Me dio el nombre de un conde italiano, pedí una cita y cuando estuve ante el impresionante escritorio de ese apuesto romano, le zampé que el señor Santa Cruz me mandaba a hablar con él para que me diera trabajo. El aristocrático funcionario no sospechó que yo no conocía a su jefe ni de vista y me tomó a prueba por un mes, a pesar de que presenté el peor examen de dactilografía de la historia de esa organización. Me sentaron frente a una pesada máquina Underwood y me ordenaron que redactara una carta con tres copias, sin decirme que debía ser comercial. Escribí una carta de amor y despecho salpicada de faltas porque las teclas parecían tener vida propia, además puse el papel carbón al revés y las copias salieron impresas en la parte de atrás de la hoja. Buscaron el puesto donde pudiera hacer menos daño y fui asignada temporalmente de secretaria a un experto forestal argentino cuya misión era llevar la contabilidad de los árboles del globo terráqueo. Comprendí que mi suerte no podía durar mucho más y me dispuse a aprender a escribir a máquina correctamente en cuatro semanas, contestar el teléfono y servir café como una profesional, rogando en secreto para que el temido Santa Cruz tuviera un accidente mortal y no regresara jamás. Sin embargo, mis súplicas no fueron escuchadas y al mes justo regresó el dueño de la FAO, un hombronazo enorme, con aspecto de jeque árabe y vozarrón de trueno, ante quien los empleados en general y el noble italiano en particular, se inclinaban con respeto, por no decir terror. Antes de que se enterara de mi existencia por otros medios, me presenté en su oficina para contarle que había usado su santo nombre en vano y estaba dispuesta a hacer las penitencias correspondientes.
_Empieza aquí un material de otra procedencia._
(* ===== verification/CompilerClaims.v ===== *)
(** * Claims about the compiler pass

    What the instrumented code guarantees, and the pass run on small modules. *)

From S2P Require Import Prelude CompilerPass CompilerPassProofs CompilerAnalyses.
From stdpp Require Import prelude list.
From Stdlib Require Import ZArith Lia.
#[local] Open Scope nat_scope.

Section claims.
Context `{AL : AnalysesLaws}.

Lemma table_length m m' got : sentinel_pass m = Some (m', got) -> length got = length (collect m).
Proof.
  unfold sentinel_pass. destruct (collect m) as [|i L]; [by intros [= _ <-]|].
  destruct (inject_all 0 (i :: L) m); [|done]. intros [= _ <-]. exact (length_fmap got_value (i :: L)).
Qed.

(** C5. Intents do not leak: the pass ends if and only if every intent starts in a
    reachable block, and then the table has one entry for each intent, every start
    and end marker has been replaced and each instruction of the source is there in
    its place; on every path through a function, entered with no intent, an intent is
    in force at an instruction only if the block of its start dominates the block of
    the instruction, and when the function returns or unwinds none is in force.  Any of
    the other instructions may be calls into instrumented code, which come back without
    an intent. *)
Theorem intents_scoped m : module_ok m -> collect m <> [] ->
  (intents_reachable m <-> is_Some (sentinel_pass m)) /\
  forall m' got, sentinel_pass m = Some (m', got) ->
    length got = length (collect m) /\
    forall drops fi f x p b, m !! fi = Some f -> walks (cfg_of f) (x :: p) -> f !! x = Some b ->
      exists f' before after, m' !! fi = Some f' /\
        insts_at f' x = clears before ++ map (body_op (collect m) fi x) (bb_insts b) ++ clears after /\
        (forall j k, j <= length (bb_insts b) -> active_at drops f' x p (before + j) = Some k ->
           exists i, collect m !! k = Some i /\ in_func i = fi /\ dominates (cfg_of f) (in_block i) x) /\
        (is_exit (bb_term b) = true -> active_after drops f' (x :: p) = None).
Proof.
  intros Hok Hne. split; [by apply pass_total|]. intros m' got Hp. split; [by eapply table_length|].
  intros drops fi f x p b Hf Hw Hb. destruct (pass_shape m m' got fi f Hok Hne Hp Hf) as (f' & Hf' & _).
  exists f', (n_fronts (collect m) fi (cfg_of f) x), (n_ends (collect m) fi (cfg_of f) x (bb_term b)).
  split; [done|]. split; [by apply (shape m m' fi f f' got)|]. split.
  - intros j k Hj H. rewrite (active_at_body m m' fi f f' got) with (b := b) in H by done.
    by eapply (point_scope m m' fi f f' got).
  - intros Ht. by eapply (exit_cleared m m' fi f f' got).
Qed.

(** C18. The scope of an intent is exact: in a function with one intent and no end
    marker, entered with no intent, none of whose other instructions calls code that
    drops the intent (a call of an instrumented function with an intent of its own
    does), on every path the intent is in force at an instruction if and only if the
    start of the intent strictly dominates the instruction: it comes earlier in the
    same block, or its block strictly dominates the other. *)
Theorem intent_scope_exact drops m m' got fi f i pre post t x p b :
  module_ok m -> sentinel_pass m = Some (m', got) -> m !! fi = Some f ->
  intents_of (collect m) fi = [i] -> Forall (fun b => IntentEnd ∉ bb_insts b) f ->
  (forall p x b id, f !! x = Some b -> OtherInst id ∈ bb_insts b -> drops (x :: p) id = false) ->
  f !! in_block i = Some (BasicBlock (pre ++ IntentStart (in_start i) :: post) t) ->
  walks (cfg_of f) (x :: p) -> f !! x = Some b ->
  exists f' before k, m' !! fi = Some f' /\ collect m !! k = Some i /\
    forall j, j <= length (bb_insts b) ->
      let dominated := x = in_block i /\ length pre < j \/ sdom (cfg_of f) (in_block i) x in
      (dominated -> active_at drops f' x p (before + j) = Some k) /\
      (~ dominated -> active_at drops f' x p (before + j) = None).
Proof.
  intros Hok Hp Hf Hone Hends Hkeep Hs Hw Hb.
  assert (collect m <> []) as Hne by (intros E; by rewrite E in Hone).
  destruct (pass_shape m m' got fi f Hok Hne Hp Hf) as (f' & Hf' & _).
  exists f', (n_fronts (collect m) fi (cfg_of f) x), (the_slot m fi i).
  split; [done|]. split; [by apply (the_slot_intent m fi)|]. intros j Hj dominated.
  rewrite (active_at_body m m' fi f f' got) with (b := b) by done.
  rewrite (body_exec m m' fi f f' got Hok Hne Hp Hf Hf' drops i Hone Hends Hkeep x p b) by (done || by intros; eapply subseteq_take).
  rewrite (entry_exact m m' fi f f' got Hok Hne Hp Hf Hf' drops i Hone Hends Hkeep x p Hw).
  pose proof (inside_sdom m m' fi f f' got Hok Hne Hp Hf Hf' drops i Hone x (walks_reachable _ _ _ Hw)) as Hin.
  assert (x = in_block i -> (IntentStart (in_start i) ∈ take j (bb_insts b) <-> length pre < j)) as Hpos.
  { intros ->. assert (bb_insts b = pre ++ IntentStart (in_start i) :: post) as Hi by (rewrite Hs in Hb; by injection Hb as <-).
    assert (NoDup (starts (bb_insts b))) as Hn.
    { pose proof (func_ok_starts f (in_block i) (proj1 (Forall_lookup_1 _ _ _ _ Hok Hf))) as H. unfold insts_at in H. by rewrite Hb in H. }
    rewrite Hi in Hn |- *. rewrite starts_app, starts_cons in Hn.
    assert (IntentStart (in_start i) ∉ pre) as Hpre.
    { rewrite <- elem_of_starts. intros H. apply NoDup_app in Hn as (_ & Hn & _). apply (Hn _ H). left. }
    rewrite take_app, elem_of_app. destruct (decide (length pre < j)) as [Hlt|Hge].
    - split; [done|]. intros _. right. destruct (j - length pre) eqn:E; [lia|]. left.
    - replace (j - length pre) with 0 by lia. cbn [take].
      split; [|lia]. intros [H|?%not_elem_of_nil]; [|done]. destruct Hpre. by eapply subseteq_take. }
  unfold dominated. split; intros Hd.
  - case_bool_decide as Hc; [done|]. destruct Hd as [[Hx Hj']|Hd]; [by destruct Hc; split; [|apply Hpos]|].
    apply Hin in Hd. by rewrite Hd.
  - rewrite bool_decide_false by (intros [Hx ?]; apply Hd; left; split; [done|by apply Hpos]).
    destruct (inside _ _ _) eqn:E; [|done]. destruct Hd. right. by apply Hin.
Qed.
End claims.

(** ** The pass on small modules *)

(** A scope of two blocks on one side of a branch. *)
Definition branch_func : func :=
  [ BasicBlock [OtherInst 0] (Branch [1; 2]);
    BasicBlock [OtherInst 1; IntentStart 7; OtherInst 2] (Branch [3]);
    BasicBlock [OtherInst 3] (Branch [4]);
    BasicBlock [OtherInst 4] (Branch [4]);
    BasicBlock [OtherInst 5] ReturnInst ].
Definition branch_module : ir_module := [[]; branch_func].

Example branch_pass : sentinel_pass branch_module = Some
  ([[]; [ BasicBlock [OtherInst 0] (Branch [1; 2]);
          BasicBlock [OtherInst 1; SetIntent 0; OtherInst 2] (Branch [3]);
          BasicBlock [OtherInst 3] (Branch [4]);
          BasicBlock [OtherInst 4] (Branch [4]);
          BasicBlock [TcaClear; OtherInst 5] ReturnInst ]],
   [0x89ABCDEF000007CA%Z]).
Proof. by vm_compute. Qed.

Lemma module_ok_dec m : Decision (module_ok m).
Proof. unfold module_ok, func_ok, cfg_wf. apply _. Defined.
#[local] Existing Instance module_ok_dec.

Lemma intents_reachable_reach m :
  module_ok m ->
  forallb (fun i => match m !! in_func i with Some f => bool_decide (in_block i ∈ reach None (cfg_of f)) | None => true end)
    (collect m) = true -> intents_reachable m.
Proof.
  intros Hok H. apply Forall_forall. intros i Hi f Hf.
  rewrite forallb_forall in H. specialize (H i (proj1 (list_elem_of_In _ _) Hi)). rewrite Hf in H.
  apply bool_decide_eq_true in H. apply reach_reachable in H; [done|]. by destruct (Forall_lookup_1 _ _ _ _ Hok Hf) as [[? _] _].
Qed.

Lemma branch_walk : walks (cfg_of branch_func) [4; 3; 1; 0].
Proof. repeat (eapply walks_step; [|by eexists; split; [reflexivity|cbn; set_solver]]). constructor. cbn. lia. Qed.

Lemma intents_scoped_witness : exists m' got f', sentinel_pass branch_module = Some (m', got) /\ m' !! 1 = Some f' /\
  active_at (fun _ _ => false) f' 3 [1; 0] 1 = Some 0 /\ active_after (fun _ _ => false) f' [4; 3; 1; 0] = None.
Proof.
  assert (module_ok branch_module) as Hok by (apply (bool_decide_unpack _); by vm_compute).
  destruct (intents_scoped branch_module Hok) as [Ht H]; [done|].
  assert (is_Some (sentinel_pass branch_module)) as [[m' got] E].
  { apply Ht, intents_reachable_reach; [done|]. by vm_compute. }
  destruct (H m' got E) as [_ H1].
  destruct (H1 (fun _ _ => false) 1 branch_func 4 [3; 1; 0] (BasicBlock [OtherInst 5] ReturnInst) eq_refl branch_walk eq_refl)
    as (f' & n & k & Hf' & _ & _ & Hx).
  exists m', got, f'. split; [done|]. split; [done|]. split; [|by apply Hx].
  rewrite branch_pass in E. injection E as <- _. injection Hf' as <-. by vm_compute.
Defined.

Lemma intent_scope_exact_witness : exists m' got f' n, sentinel_pass branch_module = Some (m', got) /\ m' !! 1 = Some f' /\
  active_at (fun _ _ => false) f' 3 [1; 0] (n + 1) = Some 0.
Proof.
  assert (module_ok branch_module) as Hok by (apply (bool_decide_unpack _); by vm_compute).
  assert (walks (cfg_of branch_func) [3; 1; 0]) as Hw by by (pose proof branch_walk as H; inversion H).
  assert (exists r, sentinel_pass branch_module = Some r) as [[m' got] E] by (eexists; exact branch_pass).
  destruct (intent_scope_exact (fun _ _ => false) branch_module m' got 1 branch_func (IntentInfo 1 1 7 Z3Hash) [OtherInst 1] [OtherInst 2] (Branch [3])
    3 [1; 0] (BasicBlock [OtherInst 4] (Branch [4])) Hok E) as (f' & n & k & Hf' & Hk & H); try by vm_compute.
  { apply (bool_decide_unpack _). by vm_compute. }
  exists m', got, f', n. split; [done|]. split; [done|].
  destruct k as [|k]; [|by destruct k]. apply (H 1); [cbn; lia|]. right.
  apply sdomb_sdom; [|by vm_compute]. apply (bool_decide_unpack _). by vm_compute.
Defined.

(** A call into instrumented code ends the intent of the caller. *)
Example call_drops_intent :
  exists f' got, sentinel_pass [[BasicBlock [IntentStart 0; OtherInst 1; OtherInst 2] ReturnInst]] = Some ([f'], got) /\
    active_at (fun _ id => id =? 1) f' 0 [] 1 = Some 0 /\ active_at (fun _ id => id =? 1) f' 0 [] 2 = None.
Proof. do 2 eexists. split; [by vm_compute|]. by vm_compute. Qed.

(** An intent inside the scope of another: the clear at the join of the inner scope
    ends the outer one, which dominates the join. *)
Definition nested_func : func :=
  [ BasicBlock [IntentStart 0; OtherInst 0] (Branch [1; 2]);
    BasicBlock [IntentStart 1; OtherInst 1] (Branch [3]);
    BasicBlock [OtherInst 2] (Branch [3]);
    BasicBlock [OtherInst 3] ReturnInst ].

Example inner_join_ends_outer :
  exists f' got, sentinel_pass [nested_func] = Some ([f'], got) /\
    domb (cfg_of nested_func) 0 3 = true /\
    insts_at f' 3 = [TcaClear; OtherInst 3; TcaClear] /\
    active_after (fun _ _ => false) f' [2; 0] = Some 0 /\ active_at (fun _ _ => false) f' 3 [2; 0] 1 = None.
Proof. do 2 eexists. split; [by vm_compute|]. by vm_compute. Qed.

(** The clear at a join comes before its phi nodes, which have to come first in a
    block. *)
Definition phi_func : func :=
  [ BasicBlock [] (Branch [1; 2]);
    BasicBlock [IntentStart 0] (Branch [2]);
    BasicBlock [Phi 0; OtherInst 1] ReturnInst ].

Definition is_phi (o : op) : bool := match o with Phi _ => true | _ => false end.
Fixpoint phis_first (l : list op) : bool :=
  match l with
  | [] => true
  | o :: rest => if is_phi o then phis_first rest else negb (existsb is_phi rest)
  end.

Example clear_before_phi :
  exists f' got, sentinel_pass [phi_func] = Some ([f'], got) /\
    forallb (fun b => phis_first (bb_insts b)) phi_func = true /\
    insts_at f' 2 = [TcaClear; Phi 0; OtherInst 1] /\ phis_first (insts_at f' 2) = false.
Proof. do 2 eexists. split; [by vm_compute|]. by vm_compute. Qed.

(** A start in a block that cannot be reached has no node in the tree. *)
Example unreachable_start_crashes :
  sentinel_pass [[BasicBlock [] ReturnInst; BasicBlock [IntentStart 0] ReturnInst]] = None.
Proof. by vm_compute. Qed.

(** Without a start, an end marker stays a call of a function that nobody defines. *)
Example end_alone_kept :
  sentinel_pass [[BasicBlock [IntentEnd] ReturnInst]] = Some ([[BasicBlock [IntentEnd] ReturnInst]], []).
Proof. by vm_compute. Qed.

(** The entries of the table do not tell one intent from another. *)
Lemma table_constant m m' got :
  sentinel_pass m = Some (m', got) -> Forall (eq 0x89ABCDEF000007CA%Z) got.
Proof.
  unfold sentinel_pass. destruct (collect m) as [|i L] eqn:E; [by intros [= _ <-]|].
  destruct (inject_all 0 (i :: L) m); [|done]. intros [= _ <-]. change (Forall (eq 0x89ABCDEF000007CA%Z) (tca_got (i :: L))).
  rewrite <- E. apply Forall_fmap, Forall_forall. intros j [Hh _]%elem_of_collect. cbn. unfold got_value. by rewrite Hh.
Qed.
Una carcajada estentórea recibió mi confesión.

—Allende… ¿de cuáles Allendes eres tú? —rugió por fin, cuando terminó de secarse las lágrimas.

—Parece que mi padre se llamaba Tomás.

—¡Cómo que parece! ¿No sabes cómo se llama tu padre?

—Nadie puede estar seguro de quién es su padre, sólo se puede estar seguro de la madre —repliqué con la dignidad en alto.

—¿Tomás Allende? ¡Ah, ya sé quién es! Un hombre muy inteligente… —y se quedó mirando el vacío, como quien se muere de ganas de contar un secreto y no puede.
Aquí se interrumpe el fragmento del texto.